Prosecco Rosé Is Officially Coming to the U.S.
Three leading Prosecco brands have unveiled their packaging.
Here's something to celebrate: After months of anticipation, Prosecco Rosé will officially launch in the United States later this month. While sparkling rosé wine has been on the market for many years, the official rules from the designation of origin (DOC) for Prosecco did not permit pink versions of Italy's signature sparkling beverage. Three winemakers—Mionetto, La Marca, and Gancia—are toasting the launch of their own Prosecco Rosé D.O.C. in the United States for the first time ever.
Prosecco Rosé was formally permitted in May of 2020, when the Italian National Wine Committee approved changes to the Prosecco D.O.C. regulations that allowed production of the wine. For a wine to qualify as Prosecco Rosé, it must include at least 85 percent Glera grapes and the rest Pinot Noir. Unlike regular Prosecco, which traditionally ages for 30 days, Prosecco Rosé must age for a minimum of 60 days.
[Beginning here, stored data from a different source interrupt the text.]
Definition join_and_get (l : list (addr * addr)) :=
  match join_all true LOCAL 14 None 5 1 l net_two_item with
  | (Ok _, w1) =>
      match net_run true LOCAL 14 5 (concat (replicate 3 three_round)) (at_rest (λ _, 0%nat) w1) with
      | Ok net' =>
          let w := net_world net' in
          Some (neighbours w <$> [n1; n2; n3], has_item w <$> [n1; n2; n3],
                (onDhtGet (H0 := world_env true LOCAL 14 5 n1) get2 w).1)
      | _ => None
      end
  | _ => None
  end.

Definition right_neighbours : list (option (option Node * option Node)) :=
  [Some (Some (nd n3), Some (nd n2)); Some (Some (nd n1), Some (nd n3)); Some (Some (nd n2), Some (nd n1))].

(** Whether an item is found after joins that overlap depends on their order. If
    the node responsible for the item joins before the one behind it, it gets the
    item; if it joins after it, the item has gone to the other node with
    everything since the old predecessor of their common successor, and stays
    there: all neighbours are right, and a DHT_GET answers DHT_FAILURE. *)
Theorem overlapping_joins_hide_item :
  join_and_get [(n2, n1); (n3, n1)]
  = Some (right_neighbours, [false; true; false], Ok (found_answer (aid n2) [104; 105])) ∧
  join_and_get [(n3, n1); (n2, n1)]
  = Some (right_neighbours, [false; false; true], Ok (header_bytes 36 constants.DHT_FAILURE ++ aid n2)).
Proof. split; vm_compute; reflexivity. Qed.

(** ** The data cleaner *)

Definition cleaned_start : Cleaner.State := Cleaner.start "127.0.0.1" 6969 0.

Lemma cleaner_reachable es : Cleaner.cleaner_ok (Cleaner.events cleaned_start es).
Proof.
  apply (Cleaner.lasts (λ _, True)); [intros; by apply Cleaner.cleaner_ok_event|by apply Forall_true|apply Cleaner.start_ok].
Qed.

(** An item that lives for five nanoseconds, ten of them later. *)
Definition with_old_item : Cleaner.State :=
  Cleaner.events cleaned_start [Cleaner.Op (setData [1] [2] 5 0); Cleaner.Elapse 10].

Definition half_a_minute : list Cleaner.Event := [Cleaner.Elapse 30000000000].

Lemma expired_item_is_removed_witness :
  m_data (Cleaner.c_node with_old_item) !! [1] = Some ([2], 5) ∧
  m_data (Cleaner.c_node (Cleaner.events with_old_item
    (replicate 3 Cleaner.Turn ++ half_a_minute ++ replicate 7 Cleaner.Turn))) !! [1] = None.
Proof.
  split; [reflexivity|].
  exact (Cleaner.expired_item_is_removed with_old_item [1] [2] 5 1 (replicate 3 Cleaner.Turn) half_a_minute (replicate 7 Cleaner.Turn)
    (cleaner_reachable _) eq_refl eq_refl ltac:(reflexivity) (le_n 1) ltac:(repeat constructor) (le_n 3) ltac:(discriminate) (le_n 7)).
Defined.

(** The destructor begins in the middle of a wait. *)
Definition in_wait : Cleaner.State :=
  Cleaner.events cleaned_start (replicate 6 Cleaner.Turn ++ [Cleaner.Delete; Cleaner.Delete]).

Lemma cleaner_stops_witness :
  let c' := Cleaner.events in_wait (replicate 3 Cleaner.Turn ++ half_a_minute ++ replicate 5 Cleaner.Turn) in
  Cleaner.c_at c' = Cleaner.Ended ∧ Cleaner.c_owner (Cleaner.event c' Cleaner.Delete) = Cleaner.Destroyed.
Proof.
  exact (Cleaner.cleaner_stops in_wait (replicate 3 Cleaner.Turn) half_a_minute (replicate 5 Cleaner.Turn)
    (cleaner_reachable _) eq_refl (le_n 3) ltac:(discriminate) (le_n 5)).
Defined.

Lemma pass_is_atomic_witness :
  let c := Cleaner.event with_old_item Cleaner.Turn in
  m_data (Cleaner.c_node c) !! [1] = Some ([2], 5) ∧
  m_data (Cleaner.c_node (Cleaner.events c [Cleaner.Turn; Cleaner.Turn; Cleaner.Turn])) !! [1] = None.
Proof.
  cbv zeta. split; [reflexivity|].
  destruct (Cleaner.pass_is_atomic (Cleaner.event with_old_item Cleaner.Turn) [Cleaner.Turn; Cleaner.Turn] eq_refl)
    as [(_ & clock & did & rest & Hat & _)|(es1 & es2 & Hes & Hat & _ & Hgone & _)]; [discriminate Hat|].
  assert (es1 = [Cleaner.Turn; Cleaner.Turn]) as ->.
  { destruct es1 as [|e1 [|e2 es1]]; [discriminate Hat|injection Hes as <- _; discriminate Hat|].
    injection Hes as <- <- Hes. by destruct es1. }
  exact (proj1 (Hgone [1] [2] 5 eq_refl) eq_refl).
Defined.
So, what can you expect from a bottle of Prosecco Rosé? Picture everything you love about the two beverages individually in one sparkling glass. "Mionetto Prosecco Rosé DOC has all the hallmarks of a Mionetto Prosecco—it's fresh, fruity, and above all, impeccably balanced," Alessio del Savio, winemaker of Mionetto, said in a statement. A blend of 90 percent Glera and 10 percent Pinot Nero are used to make their wine. "The final wine is redolent of red berries, grapefruit, and honey. It's incredibly easy to delight in, and we can't wait to share it with the world."
It's safe to say that consumers love to drink pink. In the last several years, sales of rosé wine have soared, particularly in the summer months; in 2020, rosé sales grew by 20 percent. Adding a new bubbly beverage to the shelves of wine and liquor stores is sure to excite. Consumers who love La Marca Prosecco will appreciate the brand's Prosecco Rosé, which balances the crisp floral flavor of traditional Prosecco with the fresh notes of strawberry and peach found in a bottle of Pinot Noir. The 2019 La Marca Prosecco Rosé is created from a blend of 89 percent Glera—the traditional grape used for Prosecco—and 11 percent Pinot Noir.
Gancia, the winery that introduced sparkling wine to Italy, will also be releasing their own Prosecco Rosé D.O.C. "Given the strong growth in both Italian sparkling wine and Rosé wine, we expect to see great interest as Prosecco Rosé wines start to appear on shelves and tables across the country," said Scott Oliver, CEO of Roust Americas, a subsidiary of Roust Group, which owns Gancia.
Although Prosecco Rosé is said to be released this month, consumers can more likely expect to find them on shelves in January 2021.